SdksWidgets
Widget SDKs
Planned client-side SDKs for embedding Wistfare into websites, Flutter apps, React apps, and mobile experiences.
Widget SDKs are the client-side counterpart to the server SDKs. They are intended for teams that want to embed Wistfare directly into a website or application UI instead of building their own front end on top of the HTTP APIs.
Current status
The widget surfaces described in this section are planned or preview-level. If you need a production integration today, use the Server SDKs and keep the UI under your own control.
What Widget SDKs Will Eventually Cover
- Embedded chat and voice experiences.
- Pre-chat forms and visitor context collection.
- Theme and branding hooks for host applications.

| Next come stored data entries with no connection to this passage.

Lemma lstore_in {A} (m : list A) d c : 0 <= d < llen m -> lstore m d c = Some (lset m d c).
Proof. intros Hd. unfold lstore. by zbool; try lia. Qed.

(** * Lemmas on integer ranges *)

Lemma zrange_S i n : zrange i (S n) = zrange i n ++ [i + Z.of_nat n].
Proof. unfold zrange. rewrite seq_S, fmap_app. done. Qed.

Lemma zrange_cons i n : zrange i (S n) = i :: zrange (i + 1) n.
Proof.
  unfold zrange. simpl. f_equal; [lia|].
  rewrite <- fmap_S_seq, <- list_fmap_compose. apply list_fmap_ext. intros ? k _. simpl. lia.
Qed.

Lemma elem_of_zrange i n j : j ∈ zrange i n <-> i <= j < i + Z.of_nat n.
Proof.
  unfold zrange. rewrite list_elem_of_fmap. split.
  - intros (k & -> & Hk%elem_of_seq). lia.
  - intros. exists (Z.to_nat (j - i)). split; [lia|]. apply elem_of_seq. lia.
Qed.

Lemma NoDup_zrange i n : NoDup (zrange i n).
Proof.
  unfold zrange. apply NoDup_fmap_2_strong; [|apply NoDup_seq]. intros. lia.
Qed.

Lemma zrange_app i n m : zrange i (n + m) = zrange i n ++ zrange (i + Z.of_nat n) m.
Proof.
  induction m as [|m IH]; [by rewrite Nat.add_0_r, app_nil_r|].
  rewrite Nat.add_succ_r, !zrange_S, IH, <- app_assoc. do 3 f_equal. lia.
Qed.

Lemma length_zrange i n : length (zrange i n) = n.
Proof. unfold zrange. by rewrite length_fmap, length_seq. Qed.

Lemma some_bind {A B} (f : A -> option B) (x : A) : (Some x ≫= f) = f x.
Proof. reflexivity. Qed.

(** * Lemmas on lists *)

Lemma filter_true {A} (P : A -> Prop) `{!forall x, Decision (P x)} (l : list A) :
  (forall x, x ∈ l -> P x) -> filter P l = l.
Proof.
  induction l as [|x l IH]; intros Hp; [done|].
  rewrite filter_cons_True by (apply Hp; by left). rewrite IH; [done|]. intros. apply Hp. by right.
Qed.

Lemma length_omap_le {A B} (f : A -> option B) (l : list A) : (length (omap f l) <= length l)%nat.
Proof. induction l as [|x l IH]; [done|]. csimpl. destruct (f x); csimpl; lia. Qed.

(** Replace every inner [u64 e] by [e] plus a multiple of 2^64. *)
Ltac drop_u64 :=
  repeat match goal with
  | |- context [u64 ?e] =>
      lazymatch e with context [u64 _] => fail | _ => idtac end;
      lazymatch goal with |- u64 e = _ => fail | |- _ = u64 e => fail | _ => idtac end;
      let k := fresh "k" in let E := fresh "E" in
      destruct (u64_split e) as [k E]; rewrite E in *; clear E
  end.

Create HintDb nano.
#[export] Hint Rewrite @llen_lset : nano.
#[export] Hint Resolve u32_range u64_range s64_range NoDup_zrange : nano.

- Event callbacks for analytics and workflow automation.
- WebSocket and real-time session handling behind a simpler client API.
Availability Snapshot
| Surface | Intended distribution | Status | Best option today |
|---|---|---|---|
| Web widget | Hosted script or managed JavaScript embed | Planned | Use the server SDKs plus your own web UI. |
| Flutter widget | Published Flutter package | Planned | Use Dart server SDKs for backend work and your own Flutter UI. |
| React widget | Published React package | Planned | Use server SDKs plus your own React components. |
| React Native widget | Published React Native package | Planned | Use server SDKs or direct HTTP from your backend. |
| HTTP fallback | REST-based backend integration | Available path | Useful for custom front ends and private previews. |
Choosing the Right Integration Path
Use server SDKs when
- You need a production integration right now.
- Your backend owns payment, wallet, or staff workflows.
- You want the most mature examples and the widest language support.
Use widget SDKs when
- You want a drop-in customer-facing chat or voice surface.
- You prefer a hosted client integration model.
- You can work with preview or planned functionality until the widget packages are published.
Use HTTP fallback when
- You are building a custom UI that does not map cleanly to the default widget experience.
- You need one missing endpoint before the SDK catches up.
- You want to prototype the client experience before locking into a widget package.